My sessions were usually either 30 or 45 minutes, but on occasion could last nearly one and a half hours. It continued that way even after all my alters were integrated. My therapy lasted eighteen years. Dr. Baer and I met once a week and spoke by phone 2 to 3 times per week for about 15 to 30 minutes. My therapy was intense, exhausting and appeared never ending. But in the end both Dr. Baer and I learned enough to help me heal and to live a productive life. I’m truly blessed.

How did you feel once you realized that you weren’t actually living your days, others were?

How did I feel? Exhausted and overwhelmed with anxiety at first, but after things settled down a bit and after learning the reasons my life felt chaotic, I came to understand the reasons behind my distress. There is nothing worse than spending an entire day doing things and not know what it was you had done. At night my alters filled in my thoughts and I was given a story about my day, rich with the events but void of feelings. I felt as if I never lived and this saddened me terribly.  For example, in my artwork and drawings, I never could claim them because I was void of the experience my alter Jensen had when doing the actual work. Realistically, the artwork was drawn with my physical hands, but not with my present mind. After each alter accomplished integration, I felt a sense of calm knowing I did take part in all these things, just in pieces.

The lack of sleep, how did that bother you? I know personally that I love sleep and I wouldn’t have handled life knowing that when I thought I was asleep I was actually driving around.  Where did Holdon drive at night?

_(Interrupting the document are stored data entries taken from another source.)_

Lemma exec_uniform (p : Program) (u : Uniform) (v : UniformValue) (st : GLState) :
  currentProgram st = Some (programHandle p) ->
  when (notNull (locOf p u)) (gl.uniform (locOf p u) v) st = Ok tt (setUniform p u v st) [].
Proof.
  intros Hp. unfold locOf, setUniform, gl.uniform, when, notNull, ret.
  destruct (activeUniforms p u).
  - rewrite Hp. cbn [Handle_option_eqb locationProgram locationUniform].
    rewrite Nat.eqb_refl. f_equal. apply with_uniforms_ext. intros h u'.
    now rewrite andb_true_r.
  - f_equal. symmetry. apply with_uniforms_id. intros h u'.
    now rewrite !andb_false_r.
Qed.

Ltac gl_side := first [assumption | reflexivity | cbn; assumption | cbn; reflexivity].

(** One statement of a method, by its lemma or by evaluation. *)
Ltac gl_exec :=
  first [ apply exec_getUniformLocation
        | apply exec_uniform; gl_side
        | solve [eauto 3 with gl nocore]
        | reflexivity ].

Ltac gl_next :=
  lazymatch goal with
  | |- context [bind ?m ?k ?st] => erewrite (bind_Ok m k st) by gl_exec; cbn beta
  end.

(** The last statement of a sequence. *)
Ltac gl_last :=
  lazymatch goal with
  | |- prepend ?o (?m ?st) = _ => rewrite <- (bind_ret_r m st); gl_next; unfold ret
  | |- ?m ?st = _ => rewrite <- (bind_ret_r m st); gl_next; unfold ret
  end.

Ltac gl_go :=
  repeat gl_next; autorewrite with gl; try gl_last; autorewrite with gl.

Lemma exec_setModelMatrix (p : Program) (matrix : Mat4) (st : GLState) :
  currentProgram st = Some (programHandle p) ->
  App.setModelMatrix (Some p) matrix st
  = Ok tt (setUniform p uModelMatrix (Mat4Value matrix) st) [].
Proof.
  intros Hp. unfold App.setModelMatrix. now gl_go.
Qed.
Lemma appInvariant_with_camera :
  appInvariant good this st p q fbo glass ->
  appInvariant good (with_camera c this) st p q fbo glass.
Proof.
  intros H. apply (appInvariant_sized this _ st); [|reflexivity | exact H].
  apply canRender_with_camera, H.
Qed.

End WithCamera.
(* ===== verification/FrameProps.v ===== *)
(** * FrameProps: the frames and the events of an application that renders

    What a frame puts out (no error, one draw per object and pass and one of
    the glass plane, one request for the next frame), and that every event
    of an application that can render is handled without an error of the
    context: [canRender] is kept on every environment, also by a resize
    that throws, and [appInvariant] when the new reflection target can be
    completed.  The lemmas hold for every predicate on cameras that
    satisfies [CameraContract].  The theorems are in [Application]. *)

From Stdlib Require Import Reals Lra ZArith Bool List String Lia.
From S2P Require Import Prelude Lists MatrixMath Camera CameraProps Contract Reflection.
From S2P Require Import Geometry.
From S2P Require Import GeometryProps GL GLProps WebGLApp RenderProps SceneProps AppProps.
Import ListNotations.

(** ** The outputs of a frame *)

Lemma nth_error_map_fst {A B : Type} (l : list (A * B)) (k : nat) (a : A) (b : B) :
  nth_error l k = Some (a, b) -> nth_error (map fst l) k = Some a.
Proof. intros H. now rewrite nth_error_map, H. Qed.

(** The counts of the draws of a pass are the counts of the objects. *)
Lemma passDraws_counts (objs : list Renderable)
  (draw : Renderable -> nat -> GLState -> Prop) (out : list Output) :
  passDraws objs draw out -> map fst (draws out) = map count objs.
Proof.
  intros [_ _ Hl Hd]. apply nth_error_ext. intros k.
  destruct (nth_error objs k) as [obj|] eqn:E.
  - destruct (Hd k obj E) as (s & Hs & _).
    now rewrite (nth_error_map_fst _ _ _ _ Hs), nth_error_map, E.
  - rewrite !nth_error_map, E. cbn [option_map].
    replace (nth_error (draws out) k) with (@None (nat * GLState)); [reflexivity|].
    symmetry. apply nth_error_None. rewrite Hl. now apply nth_error_None.
Qed.

Section Frame.

Variables (this : WebGLApp) (p q : Program) (fbo : ReflectionFBO) (glass : Renderable).
Variables (st : GLState) (out : list Output).
Hypothesis Hframe : frame this p q fbo glass st out.

Lemma frame_errors : errors out = [].
Proof.
  destruct Hframe as [report c1 reflection c2 main sg He _ _ _ [He1 _ _ _] _ [He2 _ _ _] _].
  rewrite errors_app, He. cbn [app errors flat_map].
  rewrite <- (app_nil_l (flat_map _ _)). fold (errors (reflection ++ Cleared true true c2
    :: main ++ [Drawn (count glass) sg; Host RequestAnimationFrame])).
  rewrite errors_app, He1. cbn [app errors flat_map].
  fold (errors (main ++ [Drawn (count glass) sg; Host RequestAnimationFrame])).
  now rewrite errors_app, He2.
Qed.

(** The draws of a frame: those of the reflection pass, those of the main
    pass, and the glass draw. *)
Lemma frame_split :
  exists reflection main sg,
    draws out = draws reflection ++ draws main ++ [(count glass, sg)] /\
    passDraws (objects this) (reflectionDraw this p fbo st) reflection /\
    passDraws (objects this) (mainDraw this p st) main /\
    glassDraw this q fbo glass st sg.
Proof.
  destruct Hframe as [report c1 reflection c2 main sg _ Hd _ _ H1 _ H2 Hg].
  exists reflection, main, sg. split; [|easy].
  rewrite draws_app, Hd. cbn [app draws flat_map].
  fold (draws (reflection ++ Cleared true true c2
                 :: main ++ [Drawn (count glass) sg; Host RequestAnimationFrame])).
  rewrite draws_app. cbn [draws flat_map app].
  fold (draws (main ++ [Drawn (count glass) sg; Host RequestAnimationFrame])).
  now rewrite draws_app.
Qed.
(** * validate_drp: AFx / PA2 measurements and the performance summary

    A shallow embedding of

      - [calcsrd/afx.py]            ([measureAFx]),
      - [calcsrd/pa2.py]            ([measurePA2]),
      - [performance_summary.py]    ([ingest_data], [objects_to_table],
                                     [add_release_metric], [float_or_dash],
                                     [blank_none], [find_col_name], the
                                     choice of columns of [write_report]),
      - [matchedVisitMetricsTask.py] ([getTargetList])

    Numbers are IEEE-754 binary64 values ([spec_float] at precision 53,
    [emax] 1024), rounded to nearest even as NumPy and CPython do.
    Python objects that the code mutates or shares (dicts, the extras
    blob of a Measurement, the Measurement itself) live in a store and
    are passed by reference. *)

From Stdlib Require Import ZArith List String Ascii Bool Lia.
From Stdlib Require Import Floats.SpecFloat DecimalString Sorted Permutation.
From stdpp Require Import gmap strings list fin_maps.

Local Open Scope string_scope.
Local Open Scope Z_scope.
Local Open Scope list_scope.

(* ===================================================================== *)
(** ** binary64 arithmetic *)
(* ===================================================================== *)

Module F64.

Definition prec : Z := 53.
Definition emax : Z := 1024.

Definition t : Type := spec_float.

Definition nan : t := S754_nan.
Definition add : t -> t -> t := SFadd prec emax.
Definition sub : t -> t -> t := SFsub prec emax.
Definition mul : t -> t -> t := SFmul prec emax.
Definition div : t -> t -> t := SFdiv prec emax.
Definition abs : t -> t := SFabs.
Definition ltb : t -> t -> bool := SFltb.
Definition leb : t -> t -> bool := SFleb.
(** [x > y] is [y < x]; both are false as soon as one side is NaN. *)
Definition gtb (x y : t) : bool := SFltb y x.
Lemma prepare_join_schema_integer_keys_witness :
  _prepare_join_schema fresh_label Sample.people Sample.scores ["id"] ["w"]
  = ([Read "sdbtype.full_rep" Sample.people; Debug "dimensionify";
      Invoke "to_dimensions" ["id"]; Invoke "to_dimensions" ["w"]],
     Raise (Propagated "to_dimensions")).
Proof.
  apply (prepare_join_schema_integer_keys fresh_label Sample.people
           Sample.scores ["id"] ["w"]).
  - apply (bool_decide_unpack _). vm_compute. exact I.
  - intros l ->%list_elem_of_singleton. exists "int64". split; reflexivity.
Defined.
(** Characters of a string as an object indexed from 0, which is what
    [Object.assign({}, s)] copies. *)
Fixpoint chars_from (i : nat) (s : string) : object :=
  match s with
  | EmptyString => ∅
  | String c s' => <[pretty i := VStr (String c EmptyString)]> (chars_from (S i) s')
  end.

(** [Object.assign({}, config)] with the default [config = {}]. *)
Definition config_object (x : jsv) : object :=
  match x with
  | JObject o => o
  | JPrim (VStr s) => chars_from 0 s
  | _ => ∅
  end.

(** A listing: the merged options and the endpoint created for it. *)
Record listing := Listing {
  l_options : options;
  l_endpoint : endpoint
}.

(** The view instance: the state container, the listings and the console. *)
Record view := View {
  v_box : container;
  listings : gmap string listing;
  v_console : list string
}.

Definition console_warn (msg : string) (v : view) : view :=
  {| v_box := v_box v; listings := listings v;
     v_console := v_console v ++ [msg] |}.

(** The view with the listing [l] as its own entry [name]. *)
Definition with_listing (name : string) (l : listing) (v : view) : view :=
  {| v_box := v_box v; listings := <[name := l]> (listings v);
     v_console := v_console v |}.

(** [this.listings[name] = l]: the listing becomes the entry [name] of
    [listings], except under the name [__proto__], where the assignment
    makes [l] the prototype of [listings] and adds no entry.  Reading
    [listings] under a name it does not hold then gives [undefined] or an
    inherited value without an [endpoint], before and after. *)
Definition register (name : string) (l : listing) (v : view) : view :=
  if String.eqb name "__proto__" then v else with_listing name l v.

Definition view_setState (data : object) (v : view) : view :=
  {| v_box := setState data (v_box v); listings := listings v;
     v_console := v_console v |}.

Definition warn_rootEl : string :=
  "the listing object is missing an 'rootEl' HTML Element".
Definition warn_template : string :=
  "You are either missing a 'template' property or the template passed is not a function".
Definition warn_pathname : string :=
  "The 'pathname' passed to this listing is empty, you must add a URL that this listing will query".
Definition warn_searchParam : string :=
  "You must specify a 'searchParam' property, which will get used as the search query parameter for the endpoint".

Section WithEnvironment.

Variable serializeObject : object -> string.

(** The query string of the page, as [extractURLParameters()] reads it. *)
Variable url : object.

(** [createListing(name = '', listingConfig = {})] *)
Definition createListing (name : string) (listingConfig : options) (v : view)
  : outcome view :=
  let listingOptions := listingConfig ∪ listingDefaults in
  let rootEl := prop listingOptions "rootEl" in
  let pathname := prop listingOptions "pathname" in
  let template := prop listingOptions "template" in
  let searchParam := prop listingOptions "searchParam" in
  let config := prop listingOptions "config" in
  let parseURL := prop listingOptions "parseURL" in
  let warning message :=
    console_warn (name +:+ " listing error: " +:+ message) v in
  if negb (js_truthy rootEl) then Ok (warning warn_rootEl)
  else if negb (js_truthy template) || not_a_function template
  then Ok (warning warn_template)
  else
    match js_length pathname with
    | TypeError => TypeError
    | Ok len =>
        if negb (js_truthy len) then Ok (warning warn_pathname)
        else
          match js_length searchParam with
          | TypeError => TypeError
          | Ok len =>
              if negb (js_truthy len) then Ok (warning warn_searchParam)
              else
                Ok (register name
                      {| l_options := listingOptions;
                         l_endpoint :=
                           postEndpointFactory serializeObject
                             (js_to_string pathname) (config_object config)
                             (js_truthy parseURL) "GET" url |} v)
          end
    end.
(** * EVM-tx-fetcher: a shallow embedding of [detailed_tx_fetcher.py]

    The development models [TransactionAnalyzer] and
    [DetailedTransactionFetcher] of [src/detailed_tx_fetcher.py] together
    with the tables of [src/constants.py], and proves properties of the
    caches, the log decoder, the classifier and the block scanner.

    Conventions of the embedding.
    - Python [str] values are [string]s of ASCII characters; [str.lower]
      is ASCII lower-casing.
    - A Python exception is a value of [exn]; a call that may raise returns
      a [result].  Code that mutates the analyzer's dictionaries or talks
      to the network runs in the state monad [M] over [State].
    - Everything the program does to the outside world ([time.sleep], an
      RPC or explorer request, a [print]) is appended, in program order,
      to the [trace] of the state.  The answer of the network to a request
      may depend on everything that happened before it, so the upstream is
      a function of the trace so far.
    - [time.sleep] arguments are kept in milliseconds ([0.2] s is [200]);
      doubling a binary float is exact, so the arithmetic on the delay is
      the one of the source.
    - Floating-point results ([value / 10 ** decimals], [from_wei]) are
      kept symbolically, as the integers they are computed from. *)

From stdpp Require Import gmap strings list fin_maps.
From Stdlib Require Import ZArith Ascii String Lia Sorted.
(** * hhaitam/covid: the monthly fetcher and the dashboard

    A shallow embedding of [fetch.py] and [project.py], followed by the
    properties proved of it.

    - [PyDate] models [datetime.date]: a (year, month, day) triple, ordered as
      a tuple, with the proleptic Gregorian ordinal used by date subtraction
      and the fallible [replace] (ValueError outside 1..9999 or on a day the
      month does not have).
    - [Fetcher] models the script body of [fetch.py]: the [while] loop that
      calls [fetch_data_for_date] once per iteration and then moves to the
      first day of the next month. The endpoint is a parameter of the loop.
    - [PyLiteral] models [str] of the values [response.json()] yields and
      [ast.literal_eval]; [Csv] models the text [to_csv] writes and the
      tokenizer of [read_csv]; [Snapshot] puts them together for the file
      the fetcher saves.
    - [Frame] and [Dashboard] model [load_data], [process_data] and [main] of
      [project.py] over tables that are lists of rows. Dataframes live in a
      store and are passed by reference, so that the assignment to
      [df['date']] inside [process_data] is seen by the caller; a run of
      [main] yields the sequence of Streamlit calls it makes.
    - [FetchLog], [Tables] and [Reload] hold the notions the properties are
      stated with: what a request brings in, the calendar date of a cell,
      the chosen rows and their groups, when counts add up exactly, and
      what is used of [pd.read_csv].

    A count is an integer and a missing numeric cell (NaN) is [None]. A
    column of counts without a missing cell is int64 and its sums wrap
    around; a column with a missing cell is float64, whose sums are taken
    as a parameter that is exact up to 2^53. Cells written with a decimal
    point or an exponent, and integers outside int64, are not modelled. A
    string is the sequence of its code points, each below 256. Group keys
    (dates, names, ISO codes) are never missing. *)

From Stdlib Require Import ZArith List Bool Lia String Ascii.
From Stdlib Require Import Sorted OrdersEx Wf_nat.
From Stdlib Require DecimalFacts DecimalZ.
From stdpp Require Import base option list gmap strings.
(** * AVeriTeC coarse retrieval: [retrieval_coarse/averitec_search.py]

    A shallow embedding of the retrieval script and the properties
    of its date normalisation, search retry, result filter, per-claim URL
    store, fetch worker and resume log.

    Conventions.  A Python [str] is a Rocq [string]; the character with
    number [n] stands for the code point [n] (so the model covers the code
    points below 256, and all examples are plain ASCII).  Code that may raise
    returns a [res]: [Ret v] for a normal return and [Raise e] for an
    exception that leaves the modelled block.  Python dictionaries that are
    only looked up by key ([visited], [existing]) are [gmap]s. *)

From Stdlib Require Import ZArith Ascii String List Lia Bool.
From Stdlib Require Import DecimalString DecimalNat DecimalPos DecimalZ.
From stdpp Require Import gmap strings list fin_maps.

Local Open Scope list_scope.

(** ** Exceptions and results *)

(** An exception object: the name of its class, [type(e).__name__], and its
    message, [str(e)]. *)
Record exn : Type := Exn { exn_type : string; exn_msg : string }.

Definition ValueError (msg : string) : exn := Exn "ValueError" msg.
Definition IndexError (msg : string) : exn := Exn "IndexError" msg.

Inductive res (A : Type) : Type :=
| Ret (a : A)
| Raise (e : exn).
Arguments Ret {A} a.
Arguments Raise {A} e.

Definition bind {A B : Type} (m : res A) (k : A -> res B) : res B :=
  match m with
  | Ret a => k a
  | Raise e => Raise e
  end.

Notation "'do' x <- m ; k" := (bind m (fun x => k))
  (at level 10, x name, m at level 100, k at level 200).

Definition returns {A : Type} (m : res A) : Prop := exists a, m = Ret a.

(** ** Python string primitives *)

Module PyStr.

(** [c.isspace()] on the code points below 256. *)
Definition isspace (c : ascii) : bool :=
  let n := nat_of_ascii c in
  ((9 <=? n) && (n <=? 13)) || ((28 <=? n) && (n <=? 32))
  || (n =? 133) || (n =? 160).
(** * The linear-algebra utilities of [2_Project_2/shape-editor.js]

    A shallow embedding of the vector and matrix library that the WebGL
    demos share (constructors, generic operations, transform builders,
    determinants, inverses and [linearFlatten]), followed by the properties
    its specification states.

    The library is written once over an interface of JavaScript numbers,
    [Number], and read at two instances:
    - [float], the IEEE 754 binary64 numbers the program runs on
      (infinities, NaN and signed zeros included), on which the definitions
      evaluate, given the host's [Math.cos], [Math.sin] and [Math.tan];
    - [R], exact real arithmetic, in which the algebraic laws hold without
      rounding. *)

From Stdlib Require Import ZArith List String Bool Lia.
From Stdlib Require Import Reals Lra Field.
From Stdlib Require Import Floats.
From stdpp Require Import base option list.
Import ListNotations.
(** * JsonExcelConverter: a shallow embedding of json_excel_converter.py

    The converter flattens a nested mapping into rows, stores the rows in a
    worksheet whose equal runs are merged column by column, reads the sheet
    back with a fill-down pass and rebuilds the nested mapping.

    Python values are modelled as they reach the code: scalars (None, bool,
    int, str), lists and insertion-ordered dicts.  The spreadsheet library is
    modelled as a store of cell values: a value written to a cell is the value
    read back, a blank cell reads as missing.  Floating point numbers and the
    number formats of the workbook are outside the model. *)

From Stdlib Require Import Ascii String.
From stdpp Require Import base list strings gmap numbers pretty.

Open Scope string_scope.
Open Scope list_scope.
Open Scope nat_scope.

(** ** Python values *)

Inductive scalar : Type :=
  | SNull
  | SBool (b : bool)
  | SNum (n : Z)
  | SStr (s : string).

#[warnings="-register-all"]
Inductive json : Type :=
  | JScalar (s : scalar)
  | JList (l : list json)
  | JDict (d : list (scalar * json)).

(** A row of the flattener is a Python tuple, a row of a frame a list. *)
Definition row : Type := list json.

(** [pd.notna] on a scalar: None and NaN are the missing values. *)
Definition notna (s : scalar) : bool :=
  match s with SNull => false | _ => true end.
(** * Plan details screen: derived status, duration, workouts per week
      and template names

    Shallow embedding of the four derived-value closures of
    [app/plan-details/[id].tsx] (getTemplateName, getPlanStatus,
    getDuration, getWorkoutsPerWeek) together with the part of the
    JavaScript runtime they call: relational comparison of strings, the
    Date object (parsing of calendar dates, toISOString) and the
    conversion of numbers to strings. *)

From Stdlib Require Import ZArith NArith List Bool Lia.
From Stdlib Require Import Strings.String Strings.Ascii Numbers.DecimalString.
From Stdlib Require Import Sorting.Permutation.
Import ListNotations.

Open Scope string_scope.
Open Scope Z_scope.

(** ** The JavaScript runtime used by the screen *)

Module JS.

(** *** Strings

    A string is its sequence of code units.  [x < y] on two strings is the
    abstract operation IsLessThan: when one string is a prefix of the other
    the shorter one is smaller, otherwise the first differing code unit
    decides. *)

Definition code_unit (c : ascii) : N := N_of_ascii c.

Fixpoint str_lt (x y : string) : bool :=
  match x, y with
  | _, EmptyString => false
  | EmptyString, String _ _ => true
  | String a x', String b y' =>
      if (code_unit a =? code_unit b)%N then str_lt x' y'
      else (code_unit a <? code_unit b)%N
  end.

I know what you mean. I was definitely sleep deprived for many years, more so when my alters were active. The lack of sleep bothered me, but I didn’t realize I lacked sleep at the time.  My body knew, but I did not. Let me explain. When I would go to sleep at night, my alter Holdon and a few other alters would rise to complete tasks left undone from my day. Holdon would drive to put his mind at ease; he did his best thinking during the quiet peacefulness he found in driving with no interruptions during the dark of night, with no visual distractions or noise coming from my children.  Later, Katherine would rise and clean the house so that when I awoke the dishes were done, children’s lunches packed, and their clothes set out.  It would be a great asset to wake today and have a clean house!

I may joke about missing those times, but it was actually frightening. Can you imagine waking and not knowing what you had done all night, after not knowing what you had done all day? I was a mess! Once Dr. Baer discovered Holdon’s driving during the night, I paid attention to the odometer in my car, and made a point of recording the mileage when I parked and once again when I started the car the next day. There were days that nearly 200 miles were unaccounted for, as well as an empty gas tank. I assume Holdon simply drove the highways without any particular destination. The purpose of Holdon’s drives was simply to be himself and do something he loved to do…drive.

I hope these answers are helpful and please keep in touch! Wishing you all my best!